The role of research evaluation exercises cannot be ignored. They can have serious resource implications for universities. Universities that do well in the exercises receive funding to do more research and those that do badly receive little or no funding, this making research very difficult. The result is that over time research becomes more and more concentrated in fewer universities, all of them old universities. The number of universities submitting to the economics research assessment exercise fell steadily from 60 in 1992 to 35 in 2008, with the new universities falling from 12 to three.

Having a strong research base may be a good reason to retain economics programmes and conversely having little or no research base a good reason to withdraw them. New universities have performed poorly in successive research exercises prompting withdrawal of their economics submissions so that of the only three that entered in 2008 all performed much worse than the 32 old universities.

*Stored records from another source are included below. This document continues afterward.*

Lemma step_logged s log c : logged (s, log) -> logged (step_build s c, log ++ acts_of s c).
Proof.
  intros [L T]. cbn [fst snd] in *.
  assert (A : forall x, ledger_of (log ++ [x]) = recorded (s_ledger s) x)
    by (intros x; by rewrite ledger_snoc, L).
  assert (R : forall x, (forall c o, x.2 = Ran c o -> is_test_command c = true) ->
              forall ts c o, (ts, Ran c o) ∈ log ++ [x] -> is_test_command c = true).
  { intros [t a] Hx ts c' o [I|I]%elem_of_app; [by eapply T|].
    apply list_elem_of_singleton in I as [= <- <-]. by eapply Hx. }
  destruct c as [session ts input | now now' ts id status notes project pe]; unfold logged; cbn [fst snd step_build acts_of].
  - unfold test_evidence_posttool_hook. destruct (test_run_of setting session input) as [[c o]|] eqn:E.
    + rewrite A. split; [done|]. apply R. intros c' o' [= <- <-]. by eapply test_run_is_test.
    + by rewrite app_nil_r.
  - unfold apply_subtask_status_update. fold (update_with project pe now now' ts id status notes s).
    destruct (update_with project pe now now' ts id status notes s) as [r|s'] eqn:U; [by rewrite app_nil_r|].
    apply updated_inv in U as (plan & target & plan' & _ & _ & _ & U). cbn [snd].
    destruct (String.eqb status "completed").
    + rewrite A. split; [apply U|]. by apply R.
    + by rewrite app_nil_r, U.
Qed.

Lemma build_logged plan calls : logged (build plan calls).
Proof.
  unfold build. assert (B : logged ({| s_plan := plan; s_ledger := NoLedger |}, []))
    by (split; [done|]; intros ? ? ? H; by apply elem_of_nil in H).
  revert B. generalize (({| s_plan := plan; s_ledger := NoLedger |}, []) : store * list (json * act)).
  induction calls as [|c calls IH]; intros [s log] H; [done|]. apply IH. by apply step_logged.
Qed.

Lemma own_run_logged id (log : list (json * act)) c o : (c, o) ∈ own_runs id (snd <$> log) -> exists ts, (ts, Ran c o) ∈ log.
Proof.
  unfold own_runs. intros (a & I & E)%list_elem_of_omap. destruct a as [c' o'|]; [|done]. injection E as -> ->.
  destruct (since_spec (ends_window id) (snd <$> log)) as (_ & b & E & _).
  assert (I' : Ran c o ∈ snd <$> log) by (rewrite E; apply elem_of_app; by right).
  apply list_elem_of_fmap in I' as ([ts a] & Ea & Ia). cbn in Ea. subst a. by exists ts.
Qed.

End Builds.

(** ** What an update writes *)

Definition has_id (subtask_id : string) (st : dict) : bool :=
  match dget "id" st with Some (JStr s) => String.eqb s subtask_id | _ => false end.

Lemma edit_subtask_one id f l t l' : edit_subtask id f l = Ok (Some (t, l')) ->
  exists l1 st l2, l = l1 ++ JObj st :: l2 /\ l' = l1 ++ JObj (f st) :: l2 /\ t = f st /\ has_id id st = true
    /\ forall x, JObj x ∈ l1 -> has_id id x = false.
Proof.
  revert t l'. induction l as [|v l IH]; intros t l' H; [done|]. cbn [edit_subtask] in H.
  destruct v as [| | | | |d]; try done. cbn [with_get] in H. fold (has_id id d) in H.
  destruct (has_id id d) eqn:I.
  - injection H as <- <-. exists [], d, l. do 4 (split; [done|]). intros x Hx. by apply elem_of_nil in Hx.
  - destruct (edit_subtask id f l) as [[[u k]|]|]; [|done|done]. injection H as <- <-.
    destruct (IH _ _ eq_refl) as (l1 & st & l2 & -> & -> & -> & S & N). exists (JObj d :: l1), st, l2.
    do 4 (split; [done|]). intros x [[= ->]|Hx]%elem_of_cons; [done | by apply N].
Qed.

One of the interesting and perhaps unintended consequences of the changes that have taken place in the UK’s higher education system in recent years relates to the widening participation agenda. To their credit, successive UK governments have sought to make a university education accessible not just to a greater proportion of the country’s population but to parts of society previously under-represented in the higher education system. Though government reforms have undoubtedly succeeded in raising the participation rate of under-represented groups, there is a lot of evidence to suggest that access to higher education has become increasingly stratified on the social class margin.

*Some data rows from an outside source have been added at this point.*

(* ===== verification/RepoRef.v ===== *)
(** Repository references that may name their host (backend/repo_ref.py). *)
From S2P Require Import Prelude.

Definition GITHUB : string := "github".
Definition GITLAB : string := "gitlab".
Definition AZURE_DEVOPS : string := "azure_devops".
Definition SUPPORTED_PROVIDERS : list string := [GITHUB; GITLAB; AZURE_DEVOPS].

Definition supported (p : string) : bool := existsb (String.eqb p) SUPPORTED_PROVIDERS.

Definition parse_repo_ref (ref : option string) : option (string * string) :=
  let value := strip (default "" ref) in
  if is_empty value then None
  else match cut_at ":" value with
       | Some (head, tail) =>
           let head := lower (strip head) in
           if supported head && negb (is_empty (strip tail)) then Some (head, strip tail)
           else Some (GITHUB, value)
       | None => Some (GITHUB, value)
       end.

(** [x or GITHUB], blanks and letter case aside. *)
Definition provider_name (p : string) : string := lower (strip (if is_empty p then GITHUB else p)).

Definition provider_of (ref : option string) (dflt : string) : string :=
  match parse_repo_ref ref with Some (p, _) => p | None => provider_name dflt end.
Definition project_of (ref : option string) : string :=
  match parse_repo_ref ref with Some (_, project) => project | None => "" end.
Definition qualify_repo (provider project : option string) : string :=
  let project := default "" project in
  if is_empty project then ""
  else
    let kind := provider_name (default "" provider) in
    if String.eqb kind GITHUB then project else kind +:+ ":" +:+ project.
Definition is_github (ref : option string) (dflt : string) : bool :=
  String.eqb (provider_of ref dflt) GITHUB.

(** ** Lemmas *)

Lemma after_prefix_app (p s : string) : after_prefix p (p +:+ s) = Some s.
Proof. induction p as [|c p IH]; [by destruct s|]. rewrite string_app_cons. cbn. by rewrite Ascii.eqb_refl. Qed.

Lemma supported_cases p : supported p = true -> p = GITHUB \/ p = GITLAB \/ p = AZURE_DEVOPS.
Proof.
  unfold supported, SUPPORTED_PROVIDERS. cbn [existsb]. rewrite !orb_true_iff, !String.eqb_eq. naive_solver.
Qed.

Lemma lstrip_length_eq s : String.length s <= String.length (lstrip s) -> lstrip s = s.
Proof.
  intros L. destruct (lstrip_suffix s) as [p Hp].
  assert (String.length s = String.length (p +:+ lstrip s)) as E by (by rewrite <- Hp).
  rewrite string_app_length in E. destruct p; [by rewrite string_app_nil in Hp | cbn in E; lia].
Qed.

Lemma rev_length s : String.length (String.rev s) = String.length s.
Proof.
  induction s as [|c s IH]; [done|]. change (String c s) with (String c "" +:+ s).
  rewrite string_rev_app, !string_app_length, IH. cbn. lia.
Qed.

Lemma lstrip_length s : String.length (lstrip s) <= String.length s.
Proof. induction s as [|c s IH]; [done|]. cbn. destruct (is_blank c); cbn; lia. Qed.

Lemma strip_fixed s : strip s = s <-> lstrip s = s /\ lstrip (String.rev s) = String.rev s.
Proof.
  split.
  - intros E. assert (lstrip s = s) as L.
    { apply lstrip_length_eq. rewrite <- E at 1. unfold strip. rewrite rev_length.
      etransitivity; [apply lstrip_length|]. by rewrite rev_length. }
    split; [done|]. unfold strip in E. rewrite L in E. rewrite <- E at 2. by rewrite string_rev_involutive.
  - intros [L R]. unfold strip. by rewrite L, R, string_rev_involutive.
Qed.

Lemma lstrip_app_fixed a b : lstrip a = a -> is_empty a = false -> lstrip (a +:+ b) = a +:+ b.
Proof.
  destruct a as [|c a]; [done|]. intros A _. rewrite string_app_cons. cbn in A |- *.
  destruct (is_blank c); [|done]. pose proof (lstrip_length a) as L. rewrite A in L. cbn in L. lia.
Qed.

Lemma strip_app_fixed a b :
  strip a = a -> is_empty a = false -> strip b = b -> is_empty b = false -> strip (a +:+ b) = a +:+ b.
Proof.
  rewrite !strip_fixed. intros [A _] Na [_ B] Nb. split; [by apply lstrip_app_fixed|].
  rewrite string_rev_app. apply lstrip_app_fixed; [done|].
  destruct b as [|c b]; [done|]. pose proof (rev_length (String c b)) as L.
  by destruct (String.rev (String c b)).
Qed.

Lemma strip_empty_inv s : strip s = s -> is_empty s = false -> is_empty (strip s) = false.
Proof. by intros ->. Qed.

(** A name that begins with the name of a known host and a colon. *)
Definition qualified (project : string) : bool :=
  match cut_at ":" project with
  | Some (head, tail) => supported (lower (strip head)) && negb (is_empty (strip tail))
  | None => false
  end.

Lemma parse_unqualified project :
  strip project = project -> is_empty project = false -> qualified project = false ->
  parse_repo_ref (Some project) = Some (GITHUB, project).
Proof.
  intros F N Q. unfold parse_repo_ref. change (default "" (Some project)) with project.
  rewrite F, N. unfold qualified in Q.
  destruct (cut_at ":" project) as [[h t]|]; [|done]. by rewrite Q.
Qed.

Lemma parse_qualified h project :
  supported h = true -> strip h = h -> is_empty h = false -> contains ":" h = false -> lower h = h ->
  strip project = project -> is_empty project = false ->
  parse_repo_ref (Some (h +:+ ":" +:+ project)) = Some (h, project).
Proof.
  intros S Fh Nh C L F N. unfold parse_repo_ref.
  change (default "" (Some (h +:+ ":" +:+ project))) with (h +:+ ":" +:+ project).
  rewrite string_app_cons, string_app_nil.
  assert (strip (h +:+ String ":" project) = h +:+ String ":" project) as ->.
  { change (String ":" project) with (":" +:+ project). apply strip_app_fixed; try done.
    by apply (strip_app_fixed ":"). }
  rewrite cut_at_first, Fh, L, S, F, N by done. cbn [andb negb].
  by destruct h.
Qed.

(** A project of a known host reads back as the host and the project it was
    qualified with; on GitHub, which is not written, unless the name itself begins with a
    host. *)
Theorem qualified_reference_reads_back (p project : string) :
  supported p = true -> strip project = project -> is_empty project = false ->
  p <> GITHUB \/ qualified project = false ->
  parse_repo_ref (Some (qualify_repo (Some p) (Some project))) = Some (p, project).
Proof.
  intros S F N Q. unfold qualify_repo.
  change (default "" (Some project)) with project. change (default "" (Some p)) with p. rewrite N.
  apply supported_cases in S as [-> | [-> | ->]].
  - cbn. apply parse_unqualified; [done..|]. by destruct Q.
  - by apply (parse_qualified GITLAB).
  - by apply (parse_qualified AZURE_DEVOPS).
Qed.

Lemma qualified_reference_reads_back_witness :
  parse_repo_ref (Some (qualify_repo (Some "gitlab") (Some "group/sub/project")))
  = Some ("gitlab", "group/sub/project").
Proof.
  apply (qualified_reference_reads_back "gitlab" "group/sub/project"); try reflexivity.
  left. discriminate.
Defined.

Example references :
  parse_repo_ref (Some " GitLab : group/project ") = Some ("gitlab", "group/project")
  /\ parse_repo_ref (Some "https://gitlab.example/g/p") = Some ("github", "https://gitlab.example/g/p")
  /\ parse_repo_ref (Some "  ") = None.
Proof. repeat split; reflexivity. Qed.

(** [qualify_repo] is said to be the inverse of [parse_repo_ref]; a project of GitHub whose
    name begins with another host reads back as a project of that host. *)
Lemma qualify_is_not_the_inverse :
  parse_repo_ref (Some "github:gitlab:group/project") = Some ("github", "gitlab:group/project")
  /\ parse_repo_ref (Some (qualify_repo (Some "github") (Some "gitlab:group/project")))
     = Some ("gitlab", "group/project").
Proof. split; reflexivity. Qed.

In particular, students from less privileged backgrounds are much more likely to attend new universities. To the extent that this is and continues to be the case it implies that access to the study of economics at a higher level has also become stratified along the same margin.

If this is accepted as an adequate description of what has happened, then the next question is: does it matter and what if anything can be done about it? Clearly a system that allocates access to the study of higher-level economics to those who are willing and able to meet the increasingly demanding academic and financial price charged by the UK’s old universities is one that risks excluding from this important body of knowledge those from lower income groups. Skewing access to the study of economics in this way has the potential to harm not just the career prospects of the socially disadvantaged but also impoverishing the wider debate on economic issues at the level of the nation. To the extent that they are successful, efforts by government to increase access to more selective universities should go some way to ameliorating this worrying trend.

New universities are becoming very different from old universities with their emphasis on vocation and training rather than education per se. Economics is one example of this happening now. There are other disciplines where a similar story could be told and similar concerns could be raised. Undoubtedly, the economics undergraduate degree is very healthy in the UK overall, but not everywhere in the UK and not for everyone who wants to study economics. Perhaps it is becoming and elite subject for elite universities. The combination of market forces and government policies has conspired to set UK education on a path to reduce the range of opportunities for young people to study economics. This returns us to the days of the binary divide between the universities and polytechnics that existed before 1992 but this time the divide is between old and new universities.